There is however evidence that progress has been made. Encouragingly, managers’ overall scores – on a scale from 1 (weak) to 4 (strong) – have improved on average from 2.3 to 2.6 since LCP’s 2018 survey, with almost all areas showing improvements. The vast majority of managers (88%) are now signatories to the UN-backed Principles for Responsible Investment (PRI), representing a substantial increase since 2018 (78%).
Less than one in ten respondents (8%) said that ESG integration is not an important part of their investment approach – indicative of the significant increase in focus on RI we have seen from managers, especially in the past two years.
“In line with the greater focus on responsible investment, it is encouraging that we have seen an uptick in managers’ overall scores. Additionally, successful implementation of the PRI principles will improve investors’ ability to meet their commitments to beneficiaries, as well as better align their investment activities with the broader interests of society.
“Despite the progress revealed by our survey, there is still some way to go, especially when addressing climate-related risks and ensuring that ESG factors are systematically considered across all asset classes.”
Notes to editors
LCP invited 148 investment managers to provide in-depth information about their approach to environmental, social and governance (ESG) factors and stewardship during August and September 2019. Responses were received from 137 managers, comprising nearly all of the major institutional investment managers in the UK. LCP assigned each manager an overall score of 1, 2, 3 or 4 based on their analysis of the responses.

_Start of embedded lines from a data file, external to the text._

(** ** The AT-Protocol (Bluesky) fetcher *)

Inductive Segment : Type :=
  | SegLink (uri : string)
  | SegMention (text did : string)
  | SegText (text : string).

(** One element of [data.feed]: the post with its record, and the
    segments [RichText] gives for the record's text once the facets are
    detected ([None] when that raises). *)
Record FeedItem : Type := mkFeedItem {
  fi_uri : string;
  fi_text : string;
  fi_record_facets : option string;
  fi_record_embed : option string;
  fi_segments : option (list Segment)
}.

Record BlueskyPost : Type := mkBlueskyPost {
  bp_item : FeedItem;
  bp_markdown : string;
  bp_facets : option string;
  bp_embed : option string
}.

Inductive GetFeedResult : Type :=
  | GetFeedThrows (e : JsError)
  | GetFeedData (feed : option (list FeedItem)).   (* [None]: no [feed] in [data] *)

Record BlueskyUpstream : Type := mkBluesky {
  bs_login : option JsError;          (* [Some e]: [agent.login] rejects *)
  bs_getFeed : option string -> string -> GetFeedResult
}.

Definition segment_markdown (segment : Segment) : string :=
  match segment with
  | SegLink uri => uri
  | SegMention text did =>
      "[" +:+ text +:+ "](https://my-bsky-app.com/user/" +:+ did +:+ ")"
  | SegText text => text
  end.

Definition process_item (item : FeedItem) : option BlueskyPost :=
  match fi_segments item with
  | Some segments =>
      let markdown :=
        fold_left (fun md segment => md +:+ segment_markdown segment)
          segments "" in
      Some {| bp_item := item;
              bp_markdown := markdown;
              bp_facets := fi_record_facets item;
              bp_embed := fi_record_embed item |}
  | None => None
  end.

(** [fetchBlueskyPosts(activeTab, preferredLanguages)]; [now] is what
    [Date.now()] answers inside [getToken]. *)
Definition fetchBlueskyPosts (activeTab : Z) (preferredLanguages : string)
  (now : Z) (up : BlueskyUpstream) (bucket : TokenBucket)
  : Outcome (list BlueskyPost) * TokenBucket :=
  let '(granted, bucket') := getToken now bucket in
  if negb granted then (Resolved [], bucket')
  else
    match bs_login up with
    | Some _ => (Resolved [], bucket')
    | None =>
        match bs_getFeed up (js_index feedLinks activeTab) preferredLanguages with
        | GetFeedThrows _ => (Resolved [], bucket')
        | GetFeedData None => (Resolved [], bucket')
        | GetFeedData (Some postsArray) =>
            match map_throwing process_item postsArray with
            | Some processedPosts => (Resolved processedPosts, bucket')
            | None => (Resolved [], bucket')
            end
        end
    end.

(** ** The feed route *)

Record ServerState : Type := mkState {
  s_tokenBucket : TokenBucket;
  s_nostrCache : gmap string NodeCache.entry
}.

(** What the outside world does during one request. *)
Record World : Type := mkWorld {
  w_now_bluesky : Z;                  (* [Date.now()] inside [getToken] *)
  w_bluesky : BlueskyUpstream;
  w_now_nostr : Z;                    (* the instant of the cache lookup *)
  w_relays : RelayRun;
  w_mastodon : Upstream
}.

Inductive HttpReply : Type :=
  | Reply200 (blueskyFeed : list BlueskyPost) (nostrFeed : list NostrPost)
      (mastodonFeed : list MastodonPost)
  | Reply500 (error details : string).

(** [parseInt(req.query.activeTab) || 0], from what [parseInt] answers:
    [None] is [NaN]; [NaN] and zero are falsy. *)
Definition activeTab_of (parsed : option Z) : Z :=
  match parsed with
  | Some n => if n =? 0 then 0 else n
  | None => 0
  end.

(** [req.query.preferredLanguages || 'en-US']. *)
Definition preferredLanguages_of (q : option string) : string :=
  match q with
  | Some s => if decide (s = "") then "en-US" else s
  | None => "en-US"
  end.

(** [await Promise.all([a, b, c])]: the three values, or a rejection. *)
Definition promise_all3 {A B C : Type} (a : Outcome A) (b : Outcome B)
  (c : Outcome C) : Outcome (A * B * C) :=
  match a, b, c with
  | Resolved x, Resolved y, Resolved z => Resolved (x, y, z)
  | Rejected e, _, _ => Rejected e
  | _, Rejected e, _ => Rejected e
  | _, _, Rejected e => Rejected e
  end.

Section Route.

Variable npubEncode : string -> option string.

(** The handler of [GET /api/feed]: the reply and the state the three
    fetchers leave behind. *)
Definition api_feed (parsedActiveTab : option Z)
  (queryLanguages : option string) (w : World) (s : ServerState)
  : HttpReply * ServerState :=
  let activeTab := activeTab_of parsedActiveTab in
  let preferredLanguages := preferredLanguages_of queryLanguages in
  let '(blueskyFeed, bucket') :=
    fetchBlueskyPosts activeTab preferredLanguages (w_now_bluesky w)
      (w_bluesky w) (s_tokenBucket s) in
  let nostr :=
    fetchNostrPosts npubEncode activeTab (w_now_nostr w) (w_relays w)
      (s_nostrCache s) in
  let mastodon := fetchMastodonPosts activeTab (w_mastodon w) in
  let s' := {| s_tokenBucket := bucket'; s_nostrCache := nf_cache nostr |} in
  match promise_all3 blueskyFeed (nf_result nostr) (mf_result mastodon) with
  | Resolved (b, n, m) => (Reply200 b n m, s')
  | Rejected error =>
      (Reply500 "Error fetching feed" (error_message error), s')
  end.

End Route.

(** ** Vocabulary of the properties *)

(** The answer is an HTTP-level failure: [response.ok] is false. *)
Definition http_failed (r : FetchResult) : bool :=
  match r with
  | HttpResponse false _ _ => true
  | _ => false
  end.

(** The statuses of an answer that carries some. *)
Definition page_statuses (r : FetchResult) : option (list Status) :=
  match r with
  | HttpResponse true _ (BodyStatuses statuses) => Some statuses
  | _ => None
  end.

(** An answer that ends the pagination without an error: no statuses, an
    empty page, or fewer results than were asked for. *)
Definition page_exhausted (r : FetchResult) : bool :=
  match r with
  | HttpResponse true _ BodyNull => true
  | HttpResponse true _ BodyNoStatuses => true
  | HttpResponse true _ (BodyStatuses statuses) =>
      Z.of_nat (length statuses) <? postsPerPage
  | _ => false
  end.

(** The test of the [filter] callback. *)
Definition passes (searchPattern : RegExp.t) (post : Status) : bool :=
  RegExp.test searchPattern (st_content post).

(** Does the text match the pattern of the tab?  No pattern, no match. *)
Definition tab_matches (activeTab : Z) (text : string) : bool :=
  match js_index nostrSearchPatterns activeTab with
  | Some re => RegExp.test re text
  | None => false
  end.

(** *** Relay fetches in flight

    [fetchNostrPosts] reads the cache before its [await] and writes it
    after: between the two the server takes other requests, so fetches of
    one tab can overlap.  A fetch is therefore run in its two parts, the
    part up to the [await] when the request arrives and the continuation
    when the 10 s timer of that fetch has fired. *)

(** The continuation of a fetch that missed the cache: what it resolves
    to, the cache it leaves, and the pool effects of the whole fetch. *)
Definition fetchNostrPosts_settle (npubEncode : string -> option string)
  (activeTab : Z) (run : RelayRun) (nostrCache : gmap string NodeCache.entry)
  : NostrFetch :=
  match run with
  | SubscribeThrows _ =>
      {| nf_result := Resolved [];
         nf_cache := nostrCache;
         nf_effects := [PoolClose] |}
  | Collected delivered timerAt =>
      let events := fold_left (on_event activeTab) delivered [] in
      match map_throwing (process_event npubEncode) events with
      | Some processedEvents =>
          {| nf_result := Resolved processedEvents;
             nf_cache := NodeCache.set timerAt nostrCache
                           (cacheKey activeTab) processedEvents;
             nf_effects := [PoolSub; SubUnsub; PoolClose] |}
      | None =>
          {| nf_result := Resolved [];
             nf_cache := nostrCache;
             nf_effects := [PoolSub; SubUnsub; PoolClose] |}
      end
  end.

(** The cache and the tabs of the fetches that have missed and not yet
    settled, oldest first. *)
Record RelayServer : Type := mkRelayServer {
  rs_nostrCache : gmap string NodeCache.entry;
  rs_inflight : list Z
}.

LCP asked about five widely-applicable approaches to managing climate-related risks, which can be used in tandem with each other:
- systematic consideration prior to investment at security level;
- systematic consideration prior to investment at strategy level;
- key topic for engagement;
- risk reporting at security level; and
- risk reporting at strategy level.
Investment managers responded separately for different asset classes for this question. The statistics quoted are calculated by asset class rather than by manager, hence a manager offering (say) two asset classes is counted twice whereas a manager offering one asset class is only counted once.